* **Task instructions**:
When you reach the line in the listing below that contains "(* ===== verification/EngineOps.v ===== *)", begin returning lines exactly as written, and stop after the line that contains "Context (answers : nat". Return no other lines.

::::

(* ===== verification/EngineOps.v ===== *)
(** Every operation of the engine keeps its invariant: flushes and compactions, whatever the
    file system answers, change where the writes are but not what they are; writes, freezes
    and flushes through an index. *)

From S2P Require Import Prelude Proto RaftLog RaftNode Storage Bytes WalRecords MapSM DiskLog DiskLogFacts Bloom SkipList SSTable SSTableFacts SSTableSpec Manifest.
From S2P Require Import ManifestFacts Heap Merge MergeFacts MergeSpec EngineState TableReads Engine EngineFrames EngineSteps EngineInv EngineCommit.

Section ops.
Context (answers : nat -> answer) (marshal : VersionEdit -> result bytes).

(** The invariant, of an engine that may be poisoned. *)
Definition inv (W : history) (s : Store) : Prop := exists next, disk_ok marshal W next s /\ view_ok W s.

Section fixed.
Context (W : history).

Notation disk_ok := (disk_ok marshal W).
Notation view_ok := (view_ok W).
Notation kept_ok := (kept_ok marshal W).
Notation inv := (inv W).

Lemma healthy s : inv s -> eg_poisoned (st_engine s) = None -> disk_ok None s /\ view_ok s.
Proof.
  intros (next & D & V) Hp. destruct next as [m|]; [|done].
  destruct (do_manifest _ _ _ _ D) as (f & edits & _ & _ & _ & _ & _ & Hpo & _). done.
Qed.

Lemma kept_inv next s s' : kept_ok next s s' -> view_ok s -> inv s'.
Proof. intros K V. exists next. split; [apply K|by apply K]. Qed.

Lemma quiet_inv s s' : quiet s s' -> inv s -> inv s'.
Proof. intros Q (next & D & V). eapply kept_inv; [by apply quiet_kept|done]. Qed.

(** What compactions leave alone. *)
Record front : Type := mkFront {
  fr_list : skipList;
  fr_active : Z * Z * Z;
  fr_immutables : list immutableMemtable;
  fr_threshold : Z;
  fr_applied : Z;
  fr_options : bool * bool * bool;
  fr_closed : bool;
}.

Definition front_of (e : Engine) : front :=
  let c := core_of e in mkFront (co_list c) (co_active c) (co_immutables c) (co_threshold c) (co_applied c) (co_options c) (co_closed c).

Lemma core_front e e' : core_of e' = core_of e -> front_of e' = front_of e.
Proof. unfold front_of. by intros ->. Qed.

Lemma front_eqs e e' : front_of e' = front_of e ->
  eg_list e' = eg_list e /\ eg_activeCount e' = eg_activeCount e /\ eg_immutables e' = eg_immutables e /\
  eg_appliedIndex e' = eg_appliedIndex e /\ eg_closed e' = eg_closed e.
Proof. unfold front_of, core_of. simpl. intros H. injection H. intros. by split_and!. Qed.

::::

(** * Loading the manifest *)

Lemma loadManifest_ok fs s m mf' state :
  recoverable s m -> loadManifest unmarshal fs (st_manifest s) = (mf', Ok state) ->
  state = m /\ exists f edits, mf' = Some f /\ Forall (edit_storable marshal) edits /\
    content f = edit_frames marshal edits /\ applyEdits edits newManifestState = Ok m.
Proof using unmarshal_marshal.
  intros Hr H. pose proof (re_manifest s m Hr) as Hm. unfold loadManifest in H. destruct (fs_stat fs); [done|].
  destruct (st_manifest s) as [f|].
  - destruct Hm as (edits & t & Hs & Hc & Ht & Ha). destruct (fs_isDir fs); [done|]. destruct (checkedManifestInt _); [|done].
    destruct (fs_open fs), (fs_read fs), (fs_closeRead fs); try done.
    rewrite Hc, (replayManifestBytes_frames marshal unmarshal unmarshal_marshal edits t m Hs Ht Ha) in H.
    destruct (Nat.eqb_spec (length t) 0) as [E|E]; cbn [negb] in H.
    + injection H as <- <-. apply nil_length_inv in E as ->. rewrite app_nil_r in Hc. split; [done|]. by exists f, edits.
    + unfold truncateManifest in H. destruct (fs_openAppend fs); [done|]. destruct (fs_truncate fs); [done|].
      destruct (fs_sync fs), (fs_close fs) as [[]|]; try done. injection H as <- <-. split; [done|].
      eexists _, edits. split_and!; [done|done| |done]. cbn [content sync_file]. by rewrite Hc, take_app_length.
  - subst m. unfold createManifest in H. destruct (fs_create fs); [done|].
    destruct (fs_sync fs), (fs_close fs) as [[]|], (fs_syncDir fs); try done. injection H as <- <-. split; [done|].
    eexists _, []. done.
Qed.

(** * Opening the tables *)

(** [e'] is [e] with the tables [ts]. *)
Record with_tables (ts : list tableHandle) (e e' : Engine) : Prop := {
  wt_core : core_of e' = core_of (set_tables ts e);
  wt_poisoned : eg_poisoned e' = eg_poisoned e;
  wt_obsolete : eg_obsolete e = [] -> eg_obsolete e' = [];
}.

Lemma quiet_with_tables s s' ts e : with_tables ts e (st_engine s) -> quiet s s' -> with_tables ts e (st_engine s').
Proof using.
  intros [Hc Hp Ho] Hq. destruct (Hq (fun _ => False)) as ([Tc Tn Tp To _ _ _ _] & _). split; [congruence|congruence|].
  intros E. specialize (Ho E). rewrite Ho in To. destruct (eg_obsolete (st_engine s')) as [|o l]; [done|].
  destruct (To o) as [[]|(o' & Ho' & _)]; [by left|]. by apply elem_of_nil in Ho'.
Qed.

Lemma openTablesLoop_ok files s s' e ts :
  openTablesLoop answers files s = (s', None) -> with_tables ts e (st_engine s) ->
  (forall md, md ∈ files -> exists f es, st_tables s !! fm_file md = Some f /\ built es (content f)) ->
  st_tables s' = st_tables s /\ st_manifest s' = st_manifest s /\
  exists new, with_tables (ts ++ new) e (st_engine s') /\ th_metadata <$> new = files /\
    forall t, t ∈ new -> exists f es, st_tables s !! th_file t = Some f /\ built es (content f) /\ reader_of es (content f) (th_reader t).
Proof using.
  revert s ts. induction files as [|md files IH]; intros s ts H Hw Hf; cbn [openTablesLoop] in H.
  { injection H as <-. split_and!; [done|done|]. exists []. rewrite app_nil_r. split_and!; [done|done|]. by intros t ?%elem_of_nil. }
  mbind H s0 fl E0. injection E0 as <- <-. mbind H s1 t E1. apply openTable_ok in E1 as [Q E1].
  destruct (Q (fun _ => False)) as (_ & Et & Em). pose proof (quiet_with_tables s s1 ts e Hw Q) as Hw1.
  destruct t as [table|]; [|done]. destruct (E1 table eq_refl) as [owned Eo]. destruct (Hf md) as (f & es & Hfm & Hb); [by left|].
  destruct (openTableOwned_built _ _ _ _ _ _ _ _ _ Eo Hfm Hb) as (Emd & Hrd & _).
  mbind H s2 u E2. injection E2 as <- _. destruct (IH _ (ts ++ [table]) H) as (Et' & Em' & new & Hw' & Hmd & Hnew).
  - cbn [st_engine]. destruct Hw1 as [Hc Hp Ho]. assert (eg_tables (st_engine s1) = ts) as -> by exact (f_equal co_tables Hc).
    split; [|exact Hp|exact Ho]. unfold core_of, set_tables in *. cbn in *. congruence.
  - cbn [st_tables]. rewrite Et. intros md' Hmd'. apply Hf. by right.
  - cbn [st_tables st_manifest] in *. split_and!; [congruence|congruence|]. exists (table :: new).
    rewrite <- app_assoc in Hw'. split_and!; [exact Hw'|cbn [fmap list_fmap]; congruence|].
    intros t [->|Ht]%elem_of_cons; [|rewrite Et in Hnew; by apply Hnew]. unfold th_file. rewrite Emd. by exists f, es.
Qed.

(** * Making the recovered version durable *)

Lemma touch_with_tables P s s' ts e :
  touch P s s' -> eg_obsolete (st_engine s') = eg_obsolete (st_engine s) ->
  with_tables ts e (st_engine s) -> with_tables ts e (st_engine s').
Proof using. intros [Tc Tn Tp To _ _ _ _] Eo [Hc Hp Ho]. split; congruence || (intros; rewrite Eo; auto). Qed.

::::

* **Solved exercise**:
(* ===== verification/EngineOps.v ===== *)
(** Every operation of the engine keeps its invariant: flushes and compactions, whatever the
    file system answers, change where the writes are but not what they are; writes, freezes
    and flushes through an index. *)

From S2P Require Import Prelude Proto RaftLog RaftNode Storage Bytes WalRecords MapSM DiskLog DiskLogFacts Bloom SkipList SSTable SSTableFacts SSTableSpec Manifest.
From S2P Require Import ManifestFacts Heap Merge MergeFacts MergeSpec EngineState TableReads Engine EngineFrames EngineSteps EngineInv EngineCommit.

Section ops.
Context (answers : nat -> answer) (marshal : VersionEdit -> result bytes).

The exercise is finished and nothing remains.